1. The Flaming Cross
2. The Flying Fortress
3. The Sea Crawler
4. A Marine Miracle
5. Halls of Hazard
6. The Flight of the Fury
7. Hearts in Torment
8. Walls of Gas
9. Struck Down
10. Wires of Wrath
11. The Rail Raiders
12. The Show Down
13. Cornered
14. No Surrender
15. The Round Up

==Reception==
Like many American films of the time, Who Is Number One? was subject to cuts by city and state film censorship boards. The Chicago Board of Censors required cuts, in Chapter 1, of two scenes of destroying window bars, two scenes of burning vault combination, opening strong box and taking papers, first scene of attack on Hale and son, and the attack on girl in the vault; Chapter 2, five holdup scenes and the second scene of slugging young Hale; Chapter 3, three scenes of slugging watchman and the holding up of the ship's officer; Chapter 5, the intertitle "Only a door protecting her from the violence of desire", three fight scenes between girl and man, choking Hale in cab, binding and beating officers, and knocking Hale on the head; Chapter 8, the intertitle "Rayne explains why Hale still lives tho doomed to die by the T.T.T.", the bogus fireman striking officer at door of bank, and two scenes of theft of gold from bank; in Chapter 9, two scenes of threatening man with gun and four fight scenes including striking man on head; in Chapter 11, the holdup of Hale, theft of papers, a slugging scene, and the choking of the conductor and throwing him from the train; in Chapter 13, the intertitle "If you're not here in 30 minutes, both will die" and the closeup of the handcuffing by T.T.T.; in Chapter 14, the intertitle "Graham Hale must die", placing old man in trunk, the intertitle "The newspapers tomorrow will tell of the suicide of Dr.
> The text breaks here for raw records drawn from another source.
(* ===== verification/Examples.v ===== *)
(** The [main] functions of the examples: [compiler.rs], [sum.rs] and
    [constant.rs].

    Each lays out its buffers and headers on the stack ([Frame]), starts a proc,
    builds a graph, compiles it and runs the code from a fresh page. The calls of
    the operating system, and the run of the page, are those of [Os]. *)

From S2P Require Import Prelude BitField SysBits SysEnums FixedCap Layout SysTypes SysData World SysExt Ffi Odin Arena.
From S2P Require Import Handles HandleLaws TempIds CallAbi Generated Safety Client Tokens Compiler CompilerLaws Codegen Start.

(** The stack addresses of a [main]: the four buffers of [MinAligned], the
    headers of the arenas ([temps] is an array of two), the proc, before and after
    the move out of [Proc::new], and the parameter specifications of [sum.rs]. *)
Record Frame := MkFrame {
  fr_buffers : Z; fr_temps : Z; fr_memory : Z; fr_raw : Z; fr_proc : Z; fr_code : Z; fr_specs : Z
}.

(** [mmap], [mprotect], [munmap] and [__clear_cache] of the C library, whether the
    target is AArch64, and a call of the code at an address with 64-bit arguments. *)
Class Os := {
  os_mmap : Z -> Z -> Z -> Z -> Z -> Z -> M world Z;
  os_mprotect : Z -> Z -> Z -> M world Z;
  os_munmap : Z -> Z -> M world Z;
  os_clear_cache : Z -> Z -> M world unit;
  os_aarch64 : bool;
  os_call : Z -> list Z -> M world Z
}.

(** [size_of::<Arena>()] *)
Definition ARENA_SIZE : Z := 32.

(** [result as i32] *)
Definition as_i32 (z : Z) : Z := (z + 2 ^ 31) mod 2 ^ 32 - 2 ^ 31.

(** [std::process::exit]: nothing unwinds. *)
Definition process_exit {A} (code : Z) : M world A := abort "exit".

Section main.
Context `{Virtual} `{Backend} `{Os}.

(** The destructor of the arena at [l]. *)
Definition drop_arena (l : Z) : M world unit := a <- read_arena l ;; Arena_drop a.

(** A local [Arena] at [l]: made, used, dropped. *)
Definition with_local_arena {A} (l : Z) (mk : M world arna_Allocator) (k : M world A) : M world A :=
  a <- mk ;;
  modify (set_arena l a) ;;;
  finally k (drop_arena l).

(** Run [d] if [m] panics. *)
Definition on_unwind {A} (m : M world A) (d : M world unit) : M world A := fun w =>
  match m w with
  | Panic msg w' => finally (panic msg) d w'
  | o => o
  end.

(** A local array of two arenas at [l]: its elements are dropped in order. *)
Definition with_temps {A} (l : Z) (mk mk' : M world arna_Allocator) (k : M world A) : M world A :=
  a <- mk ;;
  modify (set_arena l a) ;;;
  a' <- on_unwind mk' (drop_arena l) ;;
  modify (set_arena (l + ARENA_SIZE) a') ;;;
  finally k (finally (drop_arena l) (drop_arena (l + ARENA_SIZE))).

(** The beginning of each [main]: four zeroed buffers of [size] bytes, the
    temporary arenas and the graph arena on the first three, and the proc. *)
Definition with_proc {A} (fr : Frame) (size : Z) (k : M world A) : M world A :=
  modify (fun w => set_bytes (store (w_bytes w) (fr_buffers fr) (replicate (Z.to_nat (4 * size)) 0)) w) ;;;
  with_temps (fr_temps fr) (Arena_from_buffer (Fat (fr_buffers fr) size)) (Arena_from_buffer (Fat (fr_buffers fr + size) size))
    (with_local_arena (fr_memory fr) (Arena_from_buffer (Fat (fr_buffers fr + 2 * size) size))
      (Proc_new (fr_raw fr) (fr_proc fr) (fr_memory fr) (fr_temps fr) ;;; k)).

(** The code arena, on the fourth buffer. *)
Definition with_code {A} (fr : Frame) (size : Z) (k : M world A) : M world A :=
  with_local_arena (fr_code fr) (Arena_from_buffer (Fat (fr_buffers fr + 3 * size) size)) k.

(** The end of each [main]: the code is checked, copied to a fresh page, the page
    made executable, [k] runs it, and the page is given back. *)
Definition with_page {A} (code : fat) (k : Z -> M world A) : M world A :=
  assert_ (negb (f_len code =? 0) && (f_len code <=? 4096)) "assertion failed: !output.is_empty() && output.len() <= 4096" ;;;
  page <- os_mmap 0 4096 (Z.lor 1 2) (Z.lor 2 32) (-1) 0 ;;
  assert_ (negb (page =? usize_max)) "assertion `left != right` failed" ;;;
  copy_nonoverlapping (f_ptr code) page (f_len code) ;;;
  r <- os_mprotect page 4096 (Z.lor 1 4) ;;
  assert_ (r =? 0) "assertion `left == right` failed" ;;;
  (if os_aarch64 then os_clear_cache page (page + f_len code) else ret tt) ;;;
  result <- k page ;;
  r <- os_munmap page 4096 ;;
  assert_ (r =? 0) "assertion `left == right` failed" ;;;
  ret result.

(** [run] of [compiler.rs]; [None] would mean that the fuel ran out. *)
Definition compiler_run `{StrLits} (fr : Frame) (source : list Z) : M world (option Z) :=
  with_proc fr 16384 (
    let? _ := compile_source (fr_proc fr) source in
    with_code fr 16384 (
      output <- CodegenEmitCtx_compile (CodegenEmitCtx_new (fr_proc fr) (fr_code fr)) ;;
      result <- with_page (co_code output) (fun page => os_call page []) ;;
      ret (Some result))).

(** [main] of [compiler.rs] *)
Definition compiler_main `{StrLits} (fr : Frame) (program : list Z) : M world (option unit) :=
  let? result := compiler_run fr program in
  assert_ (result =? 30) "assertion `left == right` failed" ;;;
  ret (Some tt).

(** The graph of [sum.rs]; its result is that of [params.finalize()]. *)
Definition sum_graph `{StrLits} (proc specs : Z) : M world unit :=
  memory <- Builder_initial_memory proc ;;
  let params := Builder_param_gen proc in
  int_spec <- AbiParam_new [Datatype Node_Datatype_I64] ;;
  let int_spec := MkAbi (ap_dt int_spec) (ap_size int_spec) (ap_real_size int_spec) (ap_spilled int_spec) true (ap_copied int_spec) in
  let* (left_, memory, params) := ParamGen_next params memory (str_lit "left") int_spec in
  let* (right_, memory, params) := ParamGen_next params memory (str_lit "right") int_spec in
  finalized <- ParamGen_finalize params ;;
  assert_ (f_len finalized =? 2) "copy_from_slice: source slice length does not match destination slice length" ;;;
  copy_nonoverlapping (f_ptr finalized) specs (2 * size_of ParamSpec_ty) ;;;
  sum <- Builder_add_bin_op proc (str_lit "sum") (BinOp Bin_Op_Add) (Datatype Node_Datatype_I64) left_ right_ (Lane Lane_Type_I8) ;;
  entry <- Builder_entry proc ;;
  Builder_merge_return proc [entry; memory; sum] ;;;
  ret tt.

(** [left + right] on [i64] in a debug build. *)
Definition add_i64 (a b : Z) : M world Z := expect (checked_i64 (a + b)) "attempt to add with overflow".

(** [main] of [sum.rs] *)
Definition sum_main `{StrLits} (fr : Frame) : M world unit :=
  with_proc fr 4096 (
    modify (fun w => set_bytes (store (w_bytes w) (fr_specs fr) (replicate (Z.to_nat (2 * size_of ParamSpec_ty)) 0)) w) ;;;
    sum_graph (fr_proc fr) (fr_specs fr) ;;;
    with_code fr 4096 (
      ctx <- CodegenEmitCtx_set_params (Fat (fr_specs fr) 2) (CodegenEmitCtx_new (fr_proc fr) (fr_code fr)) ;;
      output <- CodegenEmitCtx_compile ctx ;;
      with_page (co_code output) (fun page =>
        iterM (fun '(left_, right_) =>
          result <- os_call page [left_; right_] ;;
          expected <- add_i64 left_ right_ ;;
          assert_ (result =? expected) "assertion `left == right` failed")
          [(27, 42); (-10, 3); (0, 0); (Z.shiftl 1 40, 9)]))).

(** The graph of [constant.rs] *)
Definition constant_graph `{StrLits} (proc : Z) : M world unit :=
  value <- Builder_add_c_int proc (str_lit "mcnst") (Datatype Node_Datatype_I64) 69 ;;
  entry <- Builder_entry proc ;;
  mem <- Builder_initial_memory proc ;;
  Builder_merge_return proc [entry; mem; value] ;;;
  ret tt.

(** [main] of [constant.rs] *)
Definition constant_main `{StrLits} (fr : Frame) : M world unit :=
  with_proc fr 4096 (
    constant_graph (fr_proc fr) ;;;
    with_code fr 4096 (
      output <- CodegenEmitCtx_compile (CodegenEmitCtx_new (fr_proc fr) (fr_code fr)) ;;
      result <- with_page (co_code output) (fun page => os_call page []) ;;
      assert_ (result =? 69) "assertion `left == right` failed" ;;;
      process_exit (as_i32 result))).
End main.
Kent", all details showing the attempt to murder Kent and give it the appearance of suicide, view of old man on pedestal after shooting through door, last struggle scene where policeman is punched, and the entire incident of throwing policeman the roof and stepping on his fingers while hanging; and, in Chapter 15, Reel 1, striking man in the head with gun and, in Reel 2, throwing man out of window.